Characters

Julianna Margulies

The film’s narrator, Margulies is an Emmy Award-winning actress who was featured by TIME Magazine as one of the "100 Most Influential People in the World" in 2015. The most awarded woman ever with eight Screen Actor Guild Awards, she earned Emmy Awards for her roles in two highly-acclaimed television programs, The Good Wife and ER. In the lead role of Alicia Florrick in The Good Wife, Margulies has won a Golden Globe, a Television Critics Association Award and two Emmy Awards. She was awarded a star on the Hollywood Walk of Fame in 2015.

Shirley Babashoff

One of the great female swimmers of all time, Babashoff grew up in Orange County, California, and rose to fame competing for the Mission Viejo Nadadores swim team. Babashoff set six world records and earned a total of eight individual Olympic medals in her career (two gold, six silver). After winning three medals at the 1972 Olympic Games as a 15-year old, she excelled at the 1976 U.S. Olympic Trials, as she won every freestyle event and the 400 I.M., while setting three American records in the prelims, three more in the finals and a world record in the 800 freestyle final. In 1982, Babashoff was inducted in the International Swimming Hall of Fame as an "Honor Swimmer” and in 2005 she received the Olympic Order, the highest award of the Olympic Movement. Following her swimming career, Babashoff joined the United States Postal Service as a letter carrier, a job she still holds today.

Wendy Boglioli

Boglioli competed in the 1976 Olympic Games and the 21-year old finished the competition with a gold and a bronze medal.

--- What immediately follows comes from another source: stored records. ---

(* ===== verification/LogWriter.v ===== *)
(** * FileWriter refines a list of blocks

    The abstract writer appends blocks to a list: [Spec].  Every sequence of
    calls of [FileWriter], with the background thread writing buffers out at
    any point between them, leaves in the file the log of those blocks. *)
From stdpp Require Import gmap sorting.
From S2P Require Import Prelude Varuint Streams TimeConversions TelemetryFormat FileWriter LogFormat FileWriterTheory FileWriterOps.
#[local] Open Scope Z_scope.

(** What the log relies on of snappy. *)
Class SnappyLaws `{Snappy} := {
  compressed_fits d : zlen (RawCompress d) <= MaxCompressedLength (zlen d);
  uncompress_compress d : RawUncompress (RawCompress d) = Some d;
  compressed_length d : GetUncompressedLength (RawCompress d) = Some (zlen d);
}.

Section data.
Import FileWriter.
Context `{CrcType} `{LogClock} `{SnappyLaws}.
Implicit Types (s : State) (l : list block).

(** *** Compression *)
Definition shorter (d : list byte) : bool := zlen (RawCompress d) <? zlen d.

Lemma compress_spec o f s :
  ostream_ok o -> OStream.start o = kBufferStartPadding ->
  let comp := shorter (OStream.content o) in
  exists o' bs, compress o f s = Done (o', Z.lor f (flag_if comp kSnappy), with_buffers bs s) /\
    ostream_ok o' /\ OStream.start o' = kBufferStartPadding /\
    OStream.content o' = stored_payload comp (OStream.content o).
Proof.
  intros Ho Hst comp. unfold compress. destruct (GetBuffer_spec s) as (n & bs & -> & Hn & Hsn & _).
  cbv beta zeta iota. rewrite (load_from_start o Ho), bind_done. rewrite <- (content_size o Ho).
  set (d := OStream.content o) in *. pose proof (compressed_fits d) as Hc.
  pose proof (zlen_nonneg (RawCompress d)). rewrite Hsn. unfold kBufferStartPadding in *.
  set (v := FastOStringStream.vector_reserve (OStream.data n) (32 + MaxCompressedLength (zlen d))).
  assert (Hv : 32 + zlen (RawCompress d) <= zlen (FastOStringStream.v_base v)).
  { set (k := MaxCompressedLength (zlen d)) in *.
    pose proof (FastOStringStream.zlen_resize (OStream.data n) (32 + k) ltac:(lia)) as Hl.
    change (FastOStringStream.v_base (FastOStringStream.vector_resize (OStream.data n) (32 + k)))
      with (FastOStringStream.v_base v) in Hl. lia. }
  rewrite store_done by lia. rewrite bind_done. set (b := _ ++ RawCompress d ++ _).
  assert (Hb : zlen b = zlen (FastOStringStream.v_base v)).
  { unfold b. rewrite !zlen_app, zlen_take, zlen_drop by lia. lia. }
  unfold comp, shorter, stored_payload. destruct (Z.ltb_spec (zlen (RawCompress d)) (zlen d)).
  - eexists _, _. split; [reflexivity|].
    unfold ostream_ok, FastOStringStream.ok, OStream.content, FastOStringStream.str.
    cbn [OStream.data OStream.start FastOStringStream.v_size FastOStringStream.v_base
      FastOStringStream.vector_resize].
    rewrite (proj2 (Z.ltb_ge _ _)) by lia. split; [lia|]. split; [done|].
    unfold b. rewrite app_assoc, ztake_app_full by (rewrite zlen_app, zlen_take; lia).
    apply zdrop_app_full. rewrite zlen_take by lia. lia.
  - exists o, bs. cbn [flag_if]. rewrite Z.lor_0_r. by split_and!.
Qed.

(** *** What a data block says *)
Definition offset_back (l : list block) (id : Z) : Z :=
  match table l !! id with
  | None => 0
  | Some e => if last_at e <? 0 then 0 else zlen (log_bytes l) - last_at e
  end.

Definition previous_of (o : Options) l id : option Z :=
  if write_previous_offsets o then Some (offset_back l id) else None.
Definition time_of (o : Options) (timestamp now : ptime) : option ptime :=
  if negb (is_not_a_date_time timestamp) || timestamps_system o then
    Some (if negb (is_not_a_date_time timestamp) then timestamp else now) else None.
Definition check_of (o : Options) (f : WriteFlags) : bool :=
  evaluate (checksum_ f) (default_checksum_data o).
Definition comp_of (o : Options) (f : WriteFlags) (payload : list byte) : bool :=
  evaluate (compression f) (default_compression o) && shorter payload.

Definition data_block (o : Options) l (timestamp now : ptime) (id : Z) (payload : list byte)
    (f : WriteFlags) : block :=
  BData id (previous_of o l id) (us_of <$> time_of o timestamp now) (check_of o f)
    (comp_of o f payload) payload.

Lemma GetPreviousOffset_spec s l id :
  holds s l -> known s = table l -> GetPreviousOffset s id = offset_back l id.
Proof.
  intros Hs Hk. unfold GetPreviousOffset, offset_back. rewrite <- Hk. unfold known.
  rewrite lookup_fmap. pose proof (holds_position s l Hs) as Hp. unfold position in Hp.
  destruct Hs as (w & Ew & _). rewrite Ew in *. rewrite <- Hp.
  by destruct (schemas s !! id).
Qed.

Originally from Land O’Lakes, Wisconsin, she went on to graduate from Monmouth College and was inducted into the school’s athletic Hall of Fame and honored as a “Distinguished Alumna.” She began a successful business career with Genworth Financial in 1997, where she has helped in the long-term care insurance field, and served as national spokeswoman.

Jill Sterkel

A four-time Olympian from Hacienda Heights, California, Sterkel qualified for her first Olympics as a 15-year-old in 1976. From 1976 through 1988, she earned four Olympic medals (two gold, two bronze) and was a multiple-time world record holder. Sterkel also enjoyed a standout collegiate career at University of Texas, where she led the Longhorns to AIAW National Championships titles in 1981 and 1982. Following her competitive career, she guided the University of Texas women’s swimming team as head coach for 15 years. Sterkel was inducted in the International Swimming Hall of Fame as an "Honor Swimmer” in 2002.

Kim Peyton (1957-1986)

Peyton represented the United States at the 1972 Summer Olympics in Munich as a backup swimmer. In the 1976 Summer Olympics in Montreal, Quebec, she won a gold medal in the 4×100-meter freestyle relay with teammates Jill Sterkel, Shirley Babashoff, and Wendy Boglioli, setting a new world record with a time of 3:44.82. Peyton attended Stanford University, where she swam for the Stanford Cardinal swimming and diving team. Peyton died in 1986 at the age of 29 as a result of an inoperable brain tumor.